Postby SSridhar » 05 Jan 2017 13:01



I am surprised by that. Why does Pakistan need an ICBM of that range? Does it not already cover the whole of India by the missiles transferred by China through North Korea? Is PRC threatening the US and its Western allies now? Is Pakistan a proxy for China against the US as well? Does it now want to do overtly what it has been doing all along under the burqa? Is it now a no-holds barred situation? Has China given up all pretensions?

Many things are clear from this open admission.
  • Proves, by its own admission, that Pakistan is China's proxy vis-a-vis India
  • The reason why China transferred nuclear weapons, their technology and delivery systems to Pakistan
  • The reason why China opposes India in all world fora
  • Above all, it confirms the theory that we have been discussing here lately that China is playing a huge Power Game to confine India to the South Asian quagmire and also to shrink our influence further even within the region.

The Thucydide's trap is very visible here, that of a clash between emerged and emerging power. That is the same between the US & China and between China & India.

Though the Chinese reaction may be over the board as far as helping Pakistan to get ICBM capabilities, it voiced nervousness at the very first test of Agni-V. When it was first tested on April 19, 2012, the Chinese newspapers variously described it as a strong political message from New Delhi and a wake-up call for Beijing to boost its preparedness. The launch was described in commentaries in several State-run newspapers as “a political missile” aimed at China, serving a “reminder” to it to be ready to confront “more complicated security challenges.” In the lead-up to the launch, several newspapers close to the Communist Party, including the official People's Daily , the Global Times and the Guangzhou Daily , all published articles that struck a similar tone.

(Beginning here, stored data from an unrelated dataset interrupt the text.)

(** The loop of a greedy star: one more turn of [body], which must
    consume input, and the continuation when no turn does. *)
Fixpoint star_loop
         (body : bool -> list ascii -> (bool -> list ascii -> bool) -> bool)
         (k : bool -> list ascii -> bool)
         (n : nat) (st : bool) (t : list ascii) {struct n} : bool :=
  match n with
  | O => k st t
  | S n' =>
      if body st t
           (fun st' t' =>
              if (List.length t' <? List.length t)%nat
              then star_loop body k n' st' t' else false)
      then true else k st t
  end.

(** [exec r start s k]: match [r] at the front of the remaining input
    [s]; [start] tells whether no character has been consumed yet (the
    position is 0, where [^] holds without the [m] flag); [k] is the
    continuation, as in the ECMAScript matcher.  Alternatives are tried
    left to right and the star is greedy; a turn of a star must consume
    input, so [length s] turns are enough. *)
Fixpoint exec (r : regex) (start : bool) (s : list ascii)
         (k : bool -> list ascii -> bool) {struct r} : bool :=
  match r with
  | Eps => k start s
  | Class p =>
      match s with
      | c :: s' => if p c then k false s' else false
      | [] => false
      end
  | Bol => if start then k start s else false
  | Eol =>
      match s with
      | [] => k start s
      | _ :: _ => false
      end
  | Cat r1 r2 => exec r1 start s (fun st' s' => exec r2 st' s' k)
  | Or r1 r2 => if exec r1 start s k then true else exec r2 start s k
  | Star r' => star_loop (exec r') k (List.length s) start s
  end.

(** A pattern without the [g] or [y] flag is tried at every index of the
    input, from the left. *)
Fixpoint search (r : regex) (start : bool) (s : list ascii) : bool :=
  if exec r start s (fun _ _ => true) then true
  else match s with
       | [] => false
       | _ :: s' => search r false s'
       end.

(** [RegExp.prototype.test] *)
Definition test (r : regex) (str : string) : bool :=
  search r true (list_ascii_of_string str).

(** What a match is: [matches r st s st' s'] when [r] matches at the front
    of [s], with [st] telling whether [s] is the whole input, and leaves
    [s'], with [st'] telling the same of [s']. *)
Inductive matches : regex -> bool -> list ascii -> bool -> list ascii -> Prop :=
| MEps st s : matches Eps st s st s
| MClass p st c s : p c = true -> matches (Class p) st (c :: s) false s
| MBol s : matches Bol true s true s
| MEol st : matches Eol st [] st []
| MCat r1 r2 st s st1 s1 st2 s2 :
    matches r1 st s st1 s1 -> matches r2 st1 s1 st2 s2 ->
    matches (Cat r1 r2) st s st2 s2
| MOrL r1 r2 st s st' s' :
    matches r1 st s st' s' -> matches (Or r1 r2) st s st' s'
| MOrR r1 r2 st s st' s' :
    matches r2 st s st' s' -> matches (Or r1 r2) st s st' s'
| MStarO r st s : matches (Star r) st s st s
| MStarS r st s st1 s1 st2 s2 :
    matches r st s st1 s1 -> matches (Star r) st1 s1 st2 s2 ->
    matches (Star r) st s st2 s2.

(** *** Pattern syntax *)

Definition code (c : ascii) : nat := nat_of_ascii c.

(** [a-b] *)
Definition between (a b : ascii) (c : ascii) : bool :=
  (code a <=? code c)%nat && (code c <=? code b)%nat.

Definition chr (a : ascii) (c : ascii) : bool := Ascii.eqb a c.

Definition either (p q : ascii -> bool) (c : ascii) : bool := p c || q c.

(** a literal character *)
Definition lit (a : ascii) : regex := Class (chr a).

(** [[a-b]] *)
Definition rng (a b : ascii) : regex := Class (between a b).

(** [\d] *)
Definition digit : regex := rng "0" "9".
Definition get : M db := fun s => (s, Ok s).
Definition put (s' : db) : M unit := fun _ => (s', Ok tt).

Notation "x <- m ;; k" := (bind m (fun x => k))
  (at level 100, m at next level, right associativity).
Notation "m ;;; k" := (bind m (fun _ => k))
  (at level 100, right associativity).

(** [for x in l: acc.append(body(x))]. *)
Fixpoint for_each {A B : Type} (l : list A) (body : A -> M B) : M (list B) :=
  match l with
  | [] => ret []
  | x :: l' => y <- body x ;; ys <- for_each l' body ;; ret (y :: ys)
  end.

Definition no_such_table : exn :=
  Exn OperationalError "no such table: checkpoints".

Definition no_such_column (name : string) : exn :=
  Exn OperationalError ("no such column: " +:+ name).

(** A Python value bound to a [?]: [None] is NULL, an [int] an INTEGER
    (when it fits 64 bits), a [str] a TEXT; a [UUID] object has no
    adapter. [pos] is the place of the [?] in the statement. *)
Inductive sqlval : Type :=
| SqlNull
| SqlInteger (z : Z)
| SqlText (s : string).

Definition bind_param (pos : nat) (v : pyval) : res sqlval :=
  match v with
  | PNone => Ok SqlNull
  | PInt z =>
      if ((- 2 ^ 63 <=? z) && (z <? 2 ^ 63))%Z then Ok (SqlInteger z)
      else Raise (Exn OverflowError
                    "Python int too large to convert to SQLite INTEGER")
  | PStr s => Ok (SqlText s)
  | PUuid _ =>
      Raise (Exn ProgrammingError
               ("Error binding parameter " +:+ pretty pos
                +:+ ": type 'UUID' is not supported"))
  end.

(** [thread_id = ?] on the TEXT column [thread_id]: NULL equals nothing,
    an INTEGER is compared as its decimal text. *)
Definition thread_id_is (v : sqlval) (r : row) : bool :=
  match v with
  | SqlNull => false
  | SqlInteger z => String.eqb (r_thread_id r) (pretty z)
  | SqlText s => String.eqb (r_thread_id r) s
  end.

(** [SELECT name FROM sqlite_master WHERE type='table' AND
    name='checkpoints'], then [fetchone()]. *)
Definition select_table_checkpoints : M (option string) :=
  s <- get ;;
  ret (match s with
       | Some _ => Some "checkpoints"
       | None => None
       end).

(** [PRAGMA table_info(checkpoints)], then [col[1]] of [fetchall()]: the
    column names, none for a table that does not exist. *)
Definition pragma_table_info : M (list string) :=
  s <- get ;;
  ret (match s with
       | Some t => columns t
       | None => []
       end).

(** [ALTER TABLE checkpoints ADD COLUMN name type], for a [name] and a
    [type] that are a plain identifier and a plain type name, as at the
    call of the source. The new cell is NULL in every row. *)
Definition alter_table_add_column (name type : string) : M unit :=
  s <- get ;;
  match s with
  | None => raise no_such_table
  | Some t =>
      if existsb (String.eqb name) (columns t) then
        raise (Exn OperationalError ("duplicate column name: " +:+ name))
      else
        put (Some {| columns := (columns t ++ [name])%list;
                     rows :=
                       if String.eqb name "thread_title"
                       then map (fun r => {| r_thread_id := r_thread_id r;
                                             r_thread_title := None;
                                             r_checkpoint := r_checkpoint r |})
                                (rows t)
                       else rows t |})
  end.

Definition commit : M unit := ret tt.

(** The statements on [thread_title] compile only when the table and
    the column exist; the result is the table. *)
Definition prepare_thread_title : M table :=
  s <- get ;;
  match s with
  | None => raise no_such_table
  | Some t =>
      if existsb (String.eqb "thread_title") (columns t) then ret t
      else raise (no_such_column "thread_title")
  end.

(** [SELECT thread_title FROM checkpoints WHERE thread_id= ?] with a
    [str], then [fetchone()]: [None] when no row matches, else the
    1-tuple of the first matching row (its cell may be NULL). *)
Definition select_thread_title (thread_id : string)
  : M (option (option string)) :=
  t <- prepare_thread_title ;;
  ret (match filter (fun r => thread_id_is (SqlText thread_id) r = true) (rows t) with
       | r :: _ => Some (r_thread_title r)
       | [] => None
       end).

(** The [SET thread_title= ? WHERE thread_id= ?] of the update, on one
    row. *)
Definition retitle (v : sqlval) (new_title : string) (r : row) : row :=
  if thread_id_is v r
  then {| r_thread_id := r_thread_id r;
          r_thread_title := Some new_title;
          r_checkpoint := r_checkpoint r |}
  else r.

(** [UPDATE checkpoints SET thread_title= ? WHERE thread_id= ?]; the
    result is [cursor.rowcount], the number of rows matched. *)
Definition update_thread_title_where (new_title : string) (thread_id : pyval)
  : M nat :=
  t <- prepare_thread_title ;;
  match bind_param 2 thread_id with
  | Raise e => raise e
  | Ok v =>
      put (Some {| columns := columns t;
                   rows := map (retitle v new_title) (rows t) |}) ;;;
      ret (length (filter (fun r => thread_id_is v r = true) (rows t)))
  end.

End Sqlite.
Import Sqlite.

(** ** The checkpointer of the graph library *)

Module Checkpointer.

(** The checkpointing library ([SqliteSaver] and the compiled graph's
    [get_state]) is an external collaborator whose code is not part of the
    sources. It keeps one row per step of a thread in [checkpoints], keyed
    by the text of the thread id, creates the table on first use, and the
    state of a thread is the one saved in its newest row. *)

(** Modelled from the spec: the columns of [checkpoints] as the library
    creates it, before the title column is added. *)
Definition base_columns : list string :=
  ["thread_id"; "checkpoint_ns"; "checkpoint_id"; "parent_checkpoint_id";
   "type"; "checkpoint"; "metadata"].

(** Modelled from the spec: the library's [setup], the
    [CREATE TABLE IF NOT EXISTS checkpoints (...)] that it runs before
    every operation. *)
Definition setup : M unit :=
  s <- get ;;
  match s with
  | Some _ => ret tt
  | None => put (Some {| columns := base_columns; rows := [] |})
  end.

(** Modelled from the spec: [checkpointer.list(None)], read for
    [config["configurable"]["thread_id"]] of every checkpoint, newest
    first. *)
Definition list_thread_ids : M (list string) :=
  setup ;;;
  s <- get ;;
  ret (rev (map r_thread_id (table_rows s))).

(** Modelled from the spec: [checkpointer.delete_thread(thread_id)], which
    deletes the rows whose thread id is [str(thread_id)]. *)
Definition delete_thread (thread_id : pyval) : M unit :=
  setup ;;;
  s <- get ;;
  put (Some {| columns := match s with
                          | Some t => columns t
                          | None => base_columns
                          end;
               rows := filter (fun r => r_thread_id r <> str thread_id)
                              (table_rows s) |}).

(** Modelled from the spec:
    [chatbot.get_state(config).values.get("messages", [])] for the thread
    id of [config], the messages saved in the newest row of the thread,
    none when the thread has no row. *)
Definition get_state_messages (thread_id : pyval) : M (list message) :=
  setup ;;;
  s <- get ;;
  ret (match last (filter (fun r => r_thread_id r = str thread_id)
                          (table_rows s)) with
       | Some r => r_checkpoint r
       | None => []
       end).

End Checkpointer.

(** ** The thread functions of the backend (sections 5 and 7) *)

Module Backend.

(** A thread as the backend returns it: the dict with the keys
    [thread_id], [messages] and [thread_title]. *)
Record thread : Type := Thread {
  thread_id : pyval;
  messages : list message;
  thread_title : string
}.

(** The expression [x[:20] + "..." if len(x) > 20 else x], which the
    source writes out for the first message's text (twice in the backend)
    and for the user's input (in the frontend). *)
Definition auto_title (x : string) : string :=
  if (20 <? String.length x)%nat then slice_to 20 x +:+ "..." else x.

Analysts said the articles reflected a growing sense of distrust and mutual suspicion on account of a continuing military build-up on both sides of the border. The Global Times in an editorial, warned India not to “overestimate its strength”. However, China itself tested a 14000-km multiple warhead (10 warheads) DF-41 in late August 2012.

China's diplomacy is a bundle of huge contradictions and always enjoys its foot-in-the-mouth.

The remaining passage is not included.